JPS6320979Y2 - - Google Patents

Description

[Detailed Description of the Invention] In recent years, with the advancement of electronics technology, electrically operated electrochromic display elements have been actively researched. Electrochromism is defined as a phenomenon in which the light absorption of a substance changes when electricity is applied to it, and a large number of organic and inorganic substances are known. However, organic substances such as viologen derivatives and inorganic substances such as transition metal compounds, particularly tungsten oxide and molybdenum oxide, are mainly used as substances that can be used in terms of display reliability.

This electromic display is suitable for large displays due to its brightness of display, and is being actively researched.

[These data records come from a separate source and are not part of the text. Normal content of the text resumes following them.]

(* ===== verification/PMMScan.v ===== *)
(** The scanner of the page allocator: [scan_for_run] finds the lowest run of
    free pages, or there is none, though it skips full blocks and words. *)
From stdpp Require Import base list.
From Stdlib Require Import ZArith Lia.
From S2P Require Import Prelude Words PMM PMMBits PMMInv.

Open Scope Z_scope.
Open Scope c_scope.

(** No page of [[lo, hi)] is used. *)
Definition run_free (m : bitmaps) (lo hi : Z) : Prop := forall p, lo <= p < hi -> used m p = false.

Section Scan.
Context (g : geometry) (m : bitmaps) (from to n : Z).
Hypothesis Hg : geo_ok g.
Hypothesis Hm : maps_ok g m.
Hypothesis Hfrom : 0 <= from.
Hypothesis Hto : to <= pages g.
Hypothesis Hn : 1 <= n.

(** No run of [n] free pages starts in [[from, c)] below [to]. *)
Definition closed (c : Z) : Prop := forall q, from <= q < c -> q < to -> ~ run_free m q (q + n).

(** What the loop knows: runs before the open one are excluded, and the open one
    is free so far. *)
Definition scan_inv (run rs bit : Z) : Prop :=
  from <= bit /\
  ((run = 0 /\ closed bit) \/ (0 < run < n /\ from <= rs /\ bit = rs + run /\ bit <= to /\ run_free m rs bit /\ closed rs)).

Definition scan_found (b : Z) : Prop := from <= b /\ b + n <= to /\ run_free m b (b + n) /\ closed b.

(** No run of [n] free pages lies in [[from, to)]. *)
Definition no_run : Prop := forall q, from <= q -> q + n <= to -> ~ run_free m q (q + n).

Definition scan_post (b : Z) : Prop := (b = NO_BIT /\ no_run) \/ (b <> NO_BIT /\ scan_found b).

(** Used pages close the positions they occupy. *)
Lemma closed_used c c' : closed c -> (forall p, c <= p < c' -> p < to -> used m p = true) -> closed c'.
Proof.
  intros Hc Hu q Hq Hqt Hr. destruct (Z.lt_ge_cases q c) as [Hlt|Hge]; [now apply (Hc q)|].
  specialize (Hu q ltac:(lia) Hqt). rewrite Hr in Hu by lia. discriminate.
Qed.

(** A used page at the end of an open run excludes it. *)
Lemma closed_break run rs bit : 0 < run < n -> bit = rs + run -> closed rs -> used m bit = true -> closed (bit + 1).
Proof.
  intros Hr -> Hc Hu q Hq Hqt Hf. destruct (Z.lt_ge_cases q rs) as [Hlt|Hge]; [now apply (Hc q); [lia..|]|].
  rewrite Hf in Hu by lia. discriminate.
Qed.

Lemma scan_skip_ok bit : 0 <= bit < to ->
  exists k, scan_skip g m bit = Ok k /\ 0 <= k /\ forall p, bit <= p < bit + k -> p < to -> used m p = true.
Proof.
  intros Hb. pose proof (g_l2 _ Hg) as G2. pose proof (g_l3 _ Hg) as G3. destruct Hm as [Ha Hs].
  pose proof (a_l2 _ _ Ha) as A2. pose proof (a_l3 _ _ Ha) as A3. unfold scan_skip. consts.
  change (524288 - 1) with (2 ^ 19 - 1). change (512 - 1) with (2 ^ 9 - 1). rewrite !land_mask by lia. change (2 ^ 19) with 524288. change (2 ^ 9) with 512.
  assert (H2 : forall p, 0 <= p < to -> bitv (l2_map m) (p / 512) = true -> used m p = true).
  { intros p Hp Hbit. apply (proj1 (s_l2 _ _ Hs (p / 512) ltac:(dlia)) Hbit). dlia. }
  assert (Hskip2 : exists k, (let* skip2 := if (bit mod 512 =? 0) && (bit / 512 <? total_l2_bits g)
      then bit_test (l2_map m) (bit / 512) else Ok false in if (skip2 : bool) then Ok 512 else Ok 0) = Ok k /\ 0 <= k /\
      forall p, bit <= p < bit + k -> p < to -> used m p = true).
  { destruct (_ && _) eqn:E; to_prop; [|exists 0; split; [reflexivity|]; split; [lia|intros; lia]].
    rewrite bit_test_ok by dlia. cbn [bind]. destruct (bitv (l2_map m) (bit / 512)) eqn:Eb; [|exists 0; split; [reflexivity|]; split; [lia|intros; lia]].
    exists 512. split; [reflexivity|]. split; [lia|]. intros p Hp Hpt. apply H2; [lia|]. now replace (p / 512) with (bit / 512) by dlia. }
  destruct ((bit mod 524288 =? 0) && (bit / 524288 <? total_l3_bits g)) eqn:E; to_prop; [|exact Hskip2].
  rewrite bit_test_ok by dlia. cbn [bind]. destruct (bitv (l3_map m) (bit / 524288)) eqn:Eb; [|exact Hskip2].
  exists 524288. split; [reflexivity|]. split; [lia|]. intros p Hp Hpt. apply H2; [lia|].
  apply (proj1 (s_l3 _ _ Hs (bit / 524288) ltac:(dlia)) Eb). dlia.
Qed.

(** The word at an aligned position shows the next 64 pages. *)
Lemma word_pages bit i : bit mod 64 = 0 -> 0 <= bit -> 0 <= i < 64 ->
  Z.testbit (l1_map m !!! Z.to_nat (bit / 64)) i = used m (bit + i).
Proof.
  intros Hb H0 Hi. unfold used, bitv. replace ((bit + i) / 64) with (bit / 64) by dlia. now replace ((bit + i) mod 64) with i by dlia.
Qed.

Lemma scan_take_ok take run bit run' bit' : scan_take take run bit to n = (run', bit') -> 0 <= take -> 0 < run < n -> bit < to ->
  exists t, 0 <= t <= take /\ run' = run + t /\ bit' = bit + t /\ run' <= n /\ bit' <= to /\ (0 < take -> 0 < t).
Proof.
  unfold scan_take. intros E Ht Hr Hb. injection E as <- <-.
  set (t1 := if n <? run + take then n - run else take). set (t2 := if to <? bit + t1 then to - bit else t1).
  assert (T1 : 0 <= t1 <= take /\ run + t1 <= n /\ (0 < take -> 0 < t1)) by (unfold t1; case_bool; to_prop; lia).
  exists t2. unfold t2. clearbody t1. case_bool; to_prop; lia.
Qed.

Lemma scan_word_ok run rs bit : scan_inv run rs bit -> bit < to -> bit mod 64 = 0 ->
  match scan_word (l1_map m !!! Z.to_nat (bit / 64)) run bit to n with
  | WContinue run' bit' => bit < bit' /\ scan_inv run' rs bit'
  | WReturn => scan_found rs
  | WBit => True
  end.
Proof.
  intros (Hb & Hinv) Hbt Hal. destruct Hm as [Ha Hs]. pose proof (a_l1 _ _ Ha) as A1. pose proof (g_l2 _ Hg) as G2.
  set (w := l1_map m !!! Z.to_nat (bit / 64)).
  assert (Hw : word w) by (apply word_at; [apply Ha|unfold nbits in A1; dlia]).
  assert (Hbits : forall i, 0 <= i < 64 -> Z.testbit w i = used m (bit + i)) by (intros; apply word_pages; lia).
  unfold scan_word. destruct (run =? 0) eqn:E0; to_prop.
  - destruct Hinv as [[_ Hc]|[? _]]; [|lia]. subst run. destruct (w =? ALL) eqn:E1; to_prop.
    + split; [lia|]. split; [lia|]. left. split; [reflexivity|]. apply (closed_used bit); [exact Hc|]. intros p Hp _.
      rewrite (word_full w Hw) in E1. replace p with (bit + (p - bit)) by lia. rewrite <- Hbits by lia. apply E1. lia.
    + destruct (ctz (not64 w) =? 0) eqn:E2; to_prop; cbn [negb]; [exact I|].
      destruct (ctz_bits (not64 w)) as (B1 & B2 & B3); [apply u64_word| |].
      { intros E. apply E1, word_full; [exact Hw|]. intros i Hi. pose proof (not64_bit w i Hi) as Hn64. rewrite E, Z.testbit_0_l in Hn64.
        now destruct (Z.testbit w i). }
      split; [lia|]. split; [lia|]. left. split; [reflexivity|]. apply (closed_used bit); [exact Hc|]. intros p Hp _.
      specialize (B3 (p - bit) ltac:(lia)). rewrite not64_bit, Hbits in B3 by lia. replace (bit + (p - bit)) with p in B3 by lia.
      now destruct (used m p).
  - destruct Hinv as [[? _]|(Hr & Hrs & Hbr & _ & Hfree & Hc)]; [lia|].
    destruct (scan_take (if w =? 0 then 64 else ctz w) run bit to n) as [run' bit'] eqn:Et.
    assert (Htake : 0 <= (if w =? 0 then 64 else ctz w) <= 64 /\ forall p, bit <= p < bit + (if w =? 0 then 64 else ctz w) -> used m p = false).
    { destruct (w =? 0) eqn:E; to_prop.
      - split; [lia|]. intros p Hp. rewrite (word_zero w Hw) in E. replace p with (bit + (p - bit)) by lia. rewrite <- Hbits by lia. apply E. lia.
      - destruct (ctz_bits w Hw E) as (B1 & _ & B3). split; [lia|]. intros p Hp. replace p with (bit + (p - bit)) by lia.
        rewrite <- Hbits by lia. apply B3. lia. }
    destruct Htake as [Ht0 Htake]. destruct (scan_take_ok _ _ _ _ _ Et) as (t & T1 & -> & -> & T4 & T5 & T6); [lia..|].
    assert (Hfree' : run_free m rs (bit + t)).
    { intros p Hp. destruct (Z.lt_ge_cases p bit); [apply Hfree; lia|apply Htake; lia]. }
    destruct (negb (w =? 0) && (bit + t =? bit)) eqn:E; [exact I|].
    assert (Ht : 0 < t).
    { apply andb_false_iff in E. destruct (w =? 0) eqn:Ew; [apply T6; lia|]. destruct E as [E|E]; [discriminate|]. to_prop. lia. }
    destruct (run + t =? n) eqn:E3; to_prop.
    + split; [lia|]. split; [lia|]. split; [|exact Hc]. now replace (rs + n) with (bit + t) by lia.
    + split; [lia|]. split; [lia|]. right. split; [lia|]. split; [lia|]. split; [lia|]. auto.
Qed.

Lemma scan_bit_ok run rs bit : scan_inv run rs bit -> bit < to ->
  if used m bit then scan_inv 0 rs (bit + 1)
  else let rs' := if run =? 0 then bit else rs in
    if run + 1 =? n then scan_found rs' else scan_inv (run + 1) rs' (bit + 1).
Proof.
  intros (Hb & Hinv) Hbt. destruct (used m bit) eqn:Eu.
  - split; [lia|]. left. split; [reflexivity|]. destruct Hinv as [[_ Hc]|(Hr & Hrs & Hbr & _ & _ & Hc)].
    + apply (closed_used bit); [exact Hc|]. intros p Hp _. now replace p with bit by lia.
    + now apply (closed_break run rs).
  - assert (Hopen : let rs' := if run =? 0 then bit else rs in from <= rs' /\ bit + 1 = rs' + (run + 1) /\ run_free m rs' (bit + 1) /\ closed rs' /\ 0 <= run < n).
    { destruct Hinv as [[-> Hc]|(Hr & Hrs & Hbr & _ & Hf & Hc)]; simpl.
      - split; [lia|]. split; [lia|]. split; [|split; [exact Hc|lia]]. intros p Hp. now replace p with bit by lia.
      - assert (run =? 0 = false) as -> by (apply Z.eqb_neq; lia). split; [lia|]. split; [lia|]. split; [|split; [exact Hc|lia]].
        intros p Hp. destruct (Z.eq_dec p bit) as [->|]; [exact Eu|apply Hf; lia]. }
    cbv zeta in Hopen |- *. set (rs' := if run =? 0 then bit else rs) in *. destruct Hopen as (O1 & O2 & O3 & O4 & O5).
    destruct (run + 1 =? n) eqn:E; to_prop.
    + split; [lia|]. split; [lia|]. split; [|exact O4]. now replace (rs' + n) with (bit + 1) by lia.
    + split; [lia|]. right. split; [lia|]. split; [lia|]. split; [lia|]. split; [lia|]. auto.
Qed.

Lemma found_bit b : scan_found b -> b <> NO_BIT.
Proof. intros (H1 & H2 & _). pose proof (g_pages _ Hg). unfold NO_BIT. lia. Qed.

Lemma scan_end run rs bit : scan_inv run rs bit -> to <= bit -> no_run.
Proof.
  intros (Hb & [[_ Hc]|(Hr & Hrs & Hbr & Hbt & Hf & Hc)]) Ht q Hq Hqn Hf'.
  - apply (Hc q); [lia|lia|exact Hf'].
  - apply (Hc q); [lia|lia|exact Hf'].
Qed.

Lemma scan_round_ok run rs bit inited : scan_inv run rs bit ->
  wp (scan_round g to n (m, run, rs, bit, inited)) (fun x => match x with
    | inl (m', run', rs', bit', _) => m' = m /\ scan_inv run' rs' bit' /\ bit < bit' /\ bit < to
    | inr (b, m') => m' = m /\ scan_post b
    end).
Proof.
  intros Hinv. unfold scan_round. destruct (bit <? to) eqn:Eb; to_prop; cbn [negb].
  2:{ cbn [wp]. split; [reflexivity|]. left. eauto using scan_end. }
  assert (Hb : from <= bit) by apply Hinv. pose proof (g_l2 _ Hg) as G2. pose proof (a_l1 _ _ (proj1 Hm)) as A1.
  assert (Hskip : exists k, (if run =? 0 then scan_skip g m bit else Ok 0) = Ok k /\ 0 <= k /\
    (k <> 0 -> run = 0 /\ forall p, bit <= p < bit + k -> p < to -> used m p = true)).
  { destruct (run =? 0) eqn:E; to_prop; [|exists 0; split; [reflexivity|]; split; [lia|intros; lia]].
    destruct (scan_skip_ok bit) as (k & -> & Hk & Hu); [lia|]. exists k. auto. }
  destruct Hskip as (k & -> & Hk & Hku). cbn [bind]. destruct (k =? 0) eqn:Ek; to_prop; cbn [negb].
  2:{ cbn [wp]. destruct (Hku Ek) as [-> Hu]. split; [reflexivity|]. split; [|lia]. split; [lia|]. left. split; [reflexivity|].
    destruct Hinv as (_ & [[_ Hc]|[? _]]); [|lia]. now apply (closed_used bit). }
  assert (Hens : exists i', (if negb (bit / L2_PAGES =? inited) then let* m := ensure_l2_init g m (bit / L2_PAGES) in Ok (m, bit / L2_PAGES)
    else Ok (m, inited)) = Ok (m, i')).
  { destruct (negb _); [|eauto]. consts. rewrite ensure_done by (assumption || dlia). simpl. eauto. }
  destruct Hens as (i' & ->). cbn [bind]. rewrite land_63, shiftr_6.
  assert (Hw : exists st, (if bit mod 64 =? 0 then let* w := get (l1_map m) (bit / 64) in Ok (scan_word w run bit to n) else Ok WBit) = Ok st /\
    match st with
    | WContinue run' bit' => bit < bit' /\ scan_inv run' rs bit'
    | WReturn => scan_found rs
    | WBit => True
    end).
  { destruct (bit mod 64 =? 0) eqn:E; to_prop; [|eexists; split; [reflexivity|exact I]].
    rewrite get_total by (unfold nbits in A1; dlia). cbn [bind]. eexists. split; [reflexivity|]. now apply scan_word_ok. }
  destruct Hw as (st & -> & Hst). cbn [bind]. destruct st as [run' bit'| |].
  - cbn [wp]. tauto.
  - cbn [wp]. split; [reflexivity|]. right. eauto using found_bit.
  - rewrite bit_test_ok by lia. cbn [bind]. pose proof (scan_bit_ok run rs bit Hinv Eb) as Hbit. unfold used in Hbit.
    destruct (bitv (l1_map m) bit); cbn [negb]; [cbn [wp]; split; [reflexivity|]; split; [exact Hbit|lia]|].
    cbv zeta in Hbit. destruct (run + 1 =? n); cbn [wp]; [split; [reflexivity|]; right; eauto using found_bit|].
    split; [reflexivity|]. split; [exact Hbit|lia].
Qed.

(** [scan_for_run] returns the lowest run of [n] free pages in [[from, to)], or
    there is none, and leaves the bitmaps alone. *)
Lemma scan_for_run_ok : wp (scan_for_run g m from to n) (fun '(b, m') => m' = m /\ scan_post b).
Proof.
  unfold scan_for_run. destruct ((n =? 0) || (to <=? from)) eqn:E; to_prop.
  { cbn [wp]. split; [reflexivity|]. left. split; [reflexivity|]. intros q Hq Hqn. lia. }
  apply (wp_loop (fun '(m', run, rs, bit, _) => m' = m /\ scan_inv run rs bit) (fun '(_, _, _, bit, _) => Z.to_nat (to - bit))).
  - intros [[[[m' run] rs] bit] inited] [-> Hinv]. unfold step_ok. eapply wp_mono; [now apply scan_round_ok|].
    intros [[[[[m' run'] rs'] bit'] i']|[b m']]; [|auto]. intros (-> & H1 & H2 & H3). split; [auto|lia].
  - split; [reflexivity|]. split; [lia|]. left. split; [reflexivity|]. intros q Hq. lia.
  - lia.
Qed.
End Scan.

However, due to the resistance of transparent conductive films such as indium oxide and tin oxide, when the display device is enlarged, the display density becomes uneven. Conventionally, a transparent conductive film has been used for lead wires that conduct electricity to display patterns on a transparent substrate. However, transparent conductive films such as indium oxide and tin oxide have a resistance of several tens of Ω to several thousand Ω/cm ²
In large-sized electrochromic displays, the voltage decreases depending on the length of the lead wires, that is, the resistance, and the color density varies. The display area with short lead wires has high concentration.
The display area guided by long lead wires has a low density. This phenomenon becomes more noticeable as the size of the cell increases, and it has become impossible to use it as a display. The reason for this is that the length of each lead wire is different, so the resistance value changes greatly.
This is because a difference occurs in the voltage drop, which changes the speed of color development.

In order to improve this, we considered using a metal with necessarily low resistance for the lead wire, but if a metal film was used for the lead wire, the color of the lead wire would appear on the display device, and the display viewer would be able to see the lead wire. Because the lines could be seen, the display was extremely difficult to read, making it unusable as a display.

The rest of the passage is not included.